Qualcuno dei ragazzi bocciati si chiuderà in casa senza andare più a scuola e se cercherà un lavoro, faticherà a trovarlo perché non ha il diploma. Alla fine chiederà un sussidio di disoccupazione, misura adottata da molti paesi per i giovani in stato di povertà. Basta anche solo dare uno sguardo egoista al nostro futuro per desiderare il successo di tutti i ragazzi che vanno a scuola. Chi potrebbe invecchiare felicemente circondato dall’infelicità dei suoi discendenti? Meglio aiutare i nostri scolari nell’opera faticosa di diventare adulti istruiti, onesti e capaci, in grado di trovare un lavoro qualificato e ben retribuito, pur nelle difficoltà di tempi così tormentati come quelli di oggi.

 

(1) Mario Draghi, “Istruzione e crescita economica”, Lectio Magistralis in occasione dell’Università degli Studi di Roma La Sapienza, Facoltà di Economia, Roma, 9 novembre 2006.

(2) Portale Unico dei Dati della Scuola, sito del Ministero dell’Istruzione, dell’Università, della Ricerca https://dati.istruzione.it/espscu/index.html?area=anagStu.

(3) European Commission/EACEA/Eurydice, 2015. The Teaching Profession in Europe: Practices, Perceptions, and Policies.

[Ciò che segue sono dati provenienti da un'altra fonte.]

(** * Test-fixture generators for identity documents

    A model of the four scripts [create-test-aadhaar.py], [create-test-pan.py],
    [create-test-passport.py] and [create-test-visa.py].  Each script draws a
    hard-coded record onto a Pillow image, saves it as a JPEG file and prints
    the values an extraction pipeline is expected to recover.

    The scripts are straight-line Python with one [try]/[except] block, so
    they are embedded as computations in a small monad that reads the host
    (font resolution, writability of the working directory), may raise, and
    logs what the run does: record subscripts, file writes and console
    output.  Calls into Pillow are kept symbolic: an image is the history of
    the calls that built it. *)

From Stdlib Require Import ZArith List.
From stdpp Require Import base strings gmap list.

Local Open Scope string_scope.
Local Open Scope Z_scope.
Local Open Scope list_scope.

(** ** Pillow objects *)

(** [ImageFont.truetype(path, size)] yields a FreeType font, and
    [ImageFont.load_default()] the font built into the library. *)
Inductive font :=
| FreeTypeFont (path : string) (size : Z)
| DefaultFont.

(** One call on an [ImageDraw.Draw] object.  Colours are the strings the
    scripts pass ('white', '#FF6B35', ...). *)
Inductive directive :=
| Rectangle (xy : list Z) (fill outline : option string) (width : Z)
| Text (xy : Z * Z) (text : string) (fnt : font) (fill : string).

(** An image is the blank surface of [Image.new], a surface a directive was
    drawn on, or the result of [Image.resize]. *)
Inductive image :=
| Image_new (mode : string) (size : Z * Z) (color : string)
| Drawn (im : image) (d : directive)
| Resized (im : image) (size : Z * Z).

(** [image.size] *)
Fixpoint image_size (im : image) : Z * Z :=
  match im with
  | Image_new _ size _ => size
  | Drawn im _ => image_size im
  | Resized _ size => size
  end.

(** The size the surface was allocated with by [Image.new]. *)
Fixpoint allocated_size (im : image) : Z * Z :=
  match im with
  | Image_new _ size _ => size
  | Drawn im _ => allocated_size im
  | Resized im _ => allocated_size im
  end.

(** The directives applied to an image, the earliest first. *)
Fixpoint directives (im : image) : list directive :=
  match im with
  | Image_new _ _ _ => []
  | Drawn im d => directives im ++ [d]
  | Resized im _ => directives im
  end.

(** The strings of the text directives, the earliest first. *)
Definition text_of (d : directive) : option string :=
  match d with
  | Text _ s _ _ => Some s
  | Rectangle _ _ _ _ => None
  end.

Definition font_of (d : directive) : option font :=
  match d with
  | Text _ _ f _ => Some f
  | Rectangle _ _ _ _ => None
  end.

Definition drawn_texts (im : image) : list string :=
  omap text_of (directives im).

(** ** The Python run-time *)

Inductive exn :=
| OSError (msg : string)
| KeyError (key : string)
| ValueError (msg : string)
| MemoryError
| KeyboardInterrupt.

Inductive result (A : Type) :=
| Ok (a : A)
| Raise (e : exn).
Arguments Ok {A} a.
Arguments Raise {A} e.

(** What a run does, in the order it does it.  [Subscript k] is the
    evaluation of [record[k]] (a read); [Save] is a file written by
    [image.save(filename, format, quality=q)]; [Print] is a call of
    [print]. *)
Inductive event :=
| Subscript (key : string)
| Save (filename format : string) (quality : Z) (im : image)
| Print (text : string).

(** The side effects among the events: file and console writes. *)
Definition is_effect (ev : event) : bool :=
  match ev with
  | Subscript _ => false
  | Save _ _ _ _ | Print _ => true
  end.

(** The machine a script runs on.  [truetype_oracle path size] is what
    [ImageFont.truetype(path, size)] does there: it returns a font or raises.
    [save_oracle filename] is [Some e] when writing that file raises [e]
    (directory not writable).  [flush_oracle] is [Some e] when the
    interpreter cannot write out the buffered standard output as it exits
    (standard output redirected to a full device).  The command line, the
    environment, the clock and the seed of the random generator are part of
    the host as well. *)
Record host := {
  argv : list string;
  environ : gmap string string;
  clock : Z;
  random_seed : Z;
  truetype_oracle : string -> Z -> result font;
  save_oracle : string -> option exn;
  flush_oracle : option exn;
}.

(** A computation reads the host, logs events and returns or raises. *)
Definition M (A : Type) : Type := host -> list event * result A.

Definition ret {A} (a : A) : M A := fun _ => ([], Ok a).

Definition raise {A} (e : exn) : M A := fun _ => ([], Raise e).

Definition bind {A B} (m : M A) (f : A -> M B) : M B :=
  fun h =>
    match m h with
    | (t1, Ok a) => let '(t2, r) := f a h in (t1 ++ t2, r)
    | (t1, Raise e) => (t1, Raise e)
    end.

(** [try: body except: handler], with the bare [except] clause of the
    scripts: whatever [body] raises, [handler] runs. *)
Definition try_except {A} (body handler : M A) : M A :=
  fun h =>
    match body h with
    | (t1, Ok a) => (t1, Ok a)
    | (t1, Raise _) => let '(t2, r) := handler h in (t1 ++ t2, r)
    end.

Definition emit (ev : event) : M unit := fun _ => ([ev], Ok tt).

Declare Scope py_scope.
Delimit Scope py_scope with py.
Notation "x <- m ;; k" := (bind m (fun x => k))
  (at level 100, m at next level, right associativity) : py_scope.
Notation "m ;; k" := (bind m (fun _ => k))
  (at level 100, right associativity) : py_scope.
Local Open Scope py_scope.

(** [d[k]] on a dict: the value, or [KeyError]. *)
Definition subscript (d : gmap string string) (k : string) : M string :=
  emit (Subscript k) ;;
  match d !! k with
  | Some v => ret v
  | None => raise (KeyError k)
  end.

(** A string literal. *)
Definition lit (s : string) : M string := ret s.

(** An f-string: its parts are evaluated from left to right and
    concatenated. *)
Fixpoint fstring (parts : list (M string)) : M string :=
  match parts with
  | [] => ret ""
  | p :: rest => s <- p ;; r <- fstring rest ;; ret (s +:+ r)
  end.

Definition print (s : M string) : M unit :=
  v <- s ;; emit (Print v).

(** The line feed of ["\nExpected extracted data:"]. *)
Definition nl : string := String (Ascii.ascii_of_nat 10) "".

(** ** Pillow calls *)

Definition ImageFont_truetype (path : string) (size : Z) : M font :=
  fun h => ([], truetype_oracle h path size).

Definition ImageFont_load_default : M font := ret DefaultFont.

(** [draw.rectangle(xy, fill=, outline=, width=)] on the [Draw] object of
    [im]; the arguments are evaluated first, then the surface is painted. *)
Definition draw_rectangle (im : image) (xy : list Z) (fill outline : option string)
    (width : Z) : M image :=
  ret (Drawn im (Rectangle xy fill outline width)).

(** [draw.text(xy, text, font=, fill=)] *)
Definition draw_text (im : image) (xy : Z * Z) (text : M string) (fnt : font)
    (fill : string) : M image :=
  s <- text ;; ret (Drawn im (Text xy s fnt fill)).

(** [image.resize(size)] returns a new image of that size. *)
Definition image_resize (im : image) (size : Z * Z) : image := Resized im size.

(** [image.save(filename, format, quality=q)] *)
Definition image_save (im : image) (filename format : string) (quality : Z) : M unit :=
  fun h =>
    match save_oracle h filename with
    | None => ([Save filename format quality im], Ok tt)
    | Some e => ([], Raise e)
    end.

(** The font file every script asks for. *)
Definition arial : string := "/System/Library/Fonts/Arial.ttf".

(** ** create-test-aadhaar.py *)

Module Aadhaar.

(** lines 26-33 *)
Definition aadhaar_data : gmap string string :=
  list_to_map
    [ ("name", "KATRINA UUENI");
      ("aadhaar_number", "1234 5678 9012");
      ("date_of_birth", "1990-10-19");
      ("address", "Tallinn, Estonia");
      ("gender", "Female");
      ("father_name", "JOHN UUENI") ].

(** lines 16-23 *)
Definition load_fonts : M (font * font * font) :=
  try_except
    (font_large <- ImageFont_truetype arial 24 ;;
     font_medium <- ImageFont_truetype arial 16 ;;
     font_small <- ImageFont_truetype arial 12 ;;
     ret (font_large, font_medium, font_small))
    (font_large <- ImageFont_load_default ;;
     font_medium <- ImageFont_load_default ;;
     font_small <- ImageFont_load_default ;;
     ret (font_large, font_medium, font_small)).

Definition create_test_aadhaar : M unit :=
  let '(width, height) := (600, 400) in
  let image := Image_new "RGB" (width, height) "white" in
  fonts <- load_fonts ;;
  let '(font_large, font_medium, font_small) := fonts in
  (* Draw header *)
  image <- draw_rectangle image [0; 0; width; 60] (Some "#FF6B35") None 1 ;;
  image <- draw_text image (20, 20) (lit "Government of India") font_large "white" ;;
  image <- draw_text image (20, 45) (lit "Aadhaar") font_medium "white" ;;
  (* Draw main content *)
  let y_pos := 80 in
  image <- draw_text image (20, y_pos)
    (fstring [lit "Name: "; subscript aadhaar_data "name"]) font_medium "black" ;;
  image <- draw_text image (20, y_pos + 25)
    (fstring [lit "Aadhaar No: "; subscript aadhaar_data "aadhaar_number"]) font_medium "black" ;;
  image <- draw_text image (20, y_pos + 50)
    (fstring [lit "Date of Birth: "; subscript aadhaar_data "date_of_birth"]) font_medium "black" ;;
  image <- draw_text image (20, y_pos + 75)
    (fstring [lit "Gender: "; subscript aadhaar_data "gender"]) font_medium "black" ;;
  image <- draw_text image (20, y_pos + 100)
    (fstring [lit "Father's Name: "; subscript aadhaar_data "father_name"]) font_medium "black" ;;
  image <- draw_text image (20, y_pos + 125)
    (fstring [lit "Address: "; subscript aadhaar_data "address"]) font_medium "black" ;;
  (* Draw QR code placeholder *)
  image <- draw_rectangle image [400; 80; 580; 260] None (Some "black") 2 ;;
  image <- draw_text image (420, 170) (lit "QR Code") font_small "black" ;;
  (* Draw footer *)
  image <- draw_text image (20, height - 30)
    (lit "This is a test Aadhaar card for development purposes") font_small "gray" ;;
  (* Save image *)
  image_save image "aadhaar.jpg" "JPEG" 95 ;;
  print (lit "Created aadhaar.jpg with Indian Aadhaar data") ;;
  print (lit "") ;;
  print (lit "Expected extracted data:") ;;
  print (fstring [lit "Full Name: "; subscript aadhaar_data "name"]) ;;
  print (fstring [lit "Aadhaar Number: "; subscript aadhaar_data "aadhaar_number"]) ;;
  print (fstring [lit "Date of Birth: "; subscript aadhaar_data "date_of_birth"]) ;;
  print (fstring [lit "Address: "; subscript aadhaar_data "address"]) ;;
  print (fstring [lit "Gender: "; subscript aadhaar_data "gender"]).

(** lines 67-68 *)
Definition main : M unit := create_test_aadhaar.

End Aadhaar.

(** ** create-test-pan.py *)

Module Pan.

(** lines 26-31 *)
Definition pan_data : gmap string string :=
  list_to_map
    [ ("name", "KATRINA UUENI");
      ("pan_number", "ABCDE1234F");
      ("father_name", "JOHN UUENI");
      ("date_of_birth", "1990-10-19") ].

(** lines 16-23 *)
Definition load_fonts : M (font * font * font) :=
  try_except
    (font_large <- ImageFont_truetype arial 24 ;;
     font_medium <- ImageFont_truetype arial 16 ;;
     font_small <- ImageFont_truetype arial 12 ;;
     ret (font_large, font_medium, font_small))
    (font_large <- ImageFont_load_default ;;
     font_medium <- ImageFont_load_default ;;
     font_small <- ImageFont_load_default ;;
     ret (font_large, font_medium, font_small)).

Definition create_test_pan : M unit :=
  let '(width, height) := (600, 400) in
  let image := Image_new "RGB" (width, height) "#D2B48C" in
  fonts <- load_fonts ;;
  let '(font_large, font_medium, font_small) := fonts in
  (* Draw header *)
  image <- draw_rectangle image [0; 0; width; 60] (Some "#8B4513") None 1 ;;
  image <- draw_text image (20, 20) (lit "INCOME TAX DEPARTMENT") font_large "white" ;;
  image <- draw_text image (20, 45) (lit "GOVT. OF INDIA") font_medium "white" ;;
  (* Draw PAN card content *)
  let y_pos := 80 in
  image <- draw_text image (20, y_pos)
    (lit "Permanent Account Number Card") font_medium "black" ;;
  image <- draw_text image (20, y_pos + 30)
    (fstring [lit "Name: "; subscript pan_data "name"]) font_medium "black" ;;
  image <- draw_text image (20, y_pos + 55)
    (fstring [lit "Father's Name: "; subscript pan_data "father_name"]) font_medium "black" ;;
  image <- draw_text image (20, y_pos + 80)
    (fstring [lit "Date of Birth: "; subscript pan_data "date_of_birth"]) font_medium "black" ;;
  image <- draw_text image (20, y_pos + 105)
    (fstring [lit "PAN: "; subscript pan_data "pan_number"]) font_medium "black" ;;
  (* Draw signature placeholder *)
  image <- draw_rectangle image [400; 150; 580; 200] None (Some "black") 1 ;;
  image <- draw_text image (420, 175) (lit "Signature") font_small "black" ;;
  (* Draw footer *)
  image <- draw_text image (20, height - 30)
    (lit "This is a test PAN card for development purposes") font_small "gray" ;;
  (* Save image *)
  image_save image "pan.jpg" "JPEG" 95 ;;
  print (lit "Created pan.jpg with Indian PAN card data") ;;
  print (lit "") ;;
  print (lit "Expected extracted data:") ;;
  print (fstring [lit "Full Name: "; subscript pan_data "name"]) ;;
  print (fstring [lit "PAN Number: "; subscript pan_data "pan_number"]) ;;
  print (fstring [lit "Father's Name: "; subscript pan_data "father_name"]) ;;
  print (fstring [lit "Date of Birth: "; subscript pan_data "date_of_birth"]).

(** lines 63-64 *)
Definition main : M unit := create_test_pan.

End Pan.

(** ** create-test-passport.py *)

Module Passport.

Eurydice Report. Luxembourg: Publications Office of the European Union.

(4) OECD, Education at a Glance 2021: OECD Indicators, OECD Publishing, 2021, Paris.

(5) European Commission/EACEA/Eurydice, 2021. Teachers’ and School Heads’ Salaries and Allowances in Europe – 2019/20. Eurydice Facts and Figures. Luxembourg: Publications Office of the European Union.

(6) Fondazione OpenPolis, Giovani a rischio. Quanto sono frequenti bullismo e cyberbullismo, 4 ottobre 2021.

(7) Simona Caravita, Gianluca Gini, L’immoralità del bullismo, Unicopli, 18 ottobre 2010.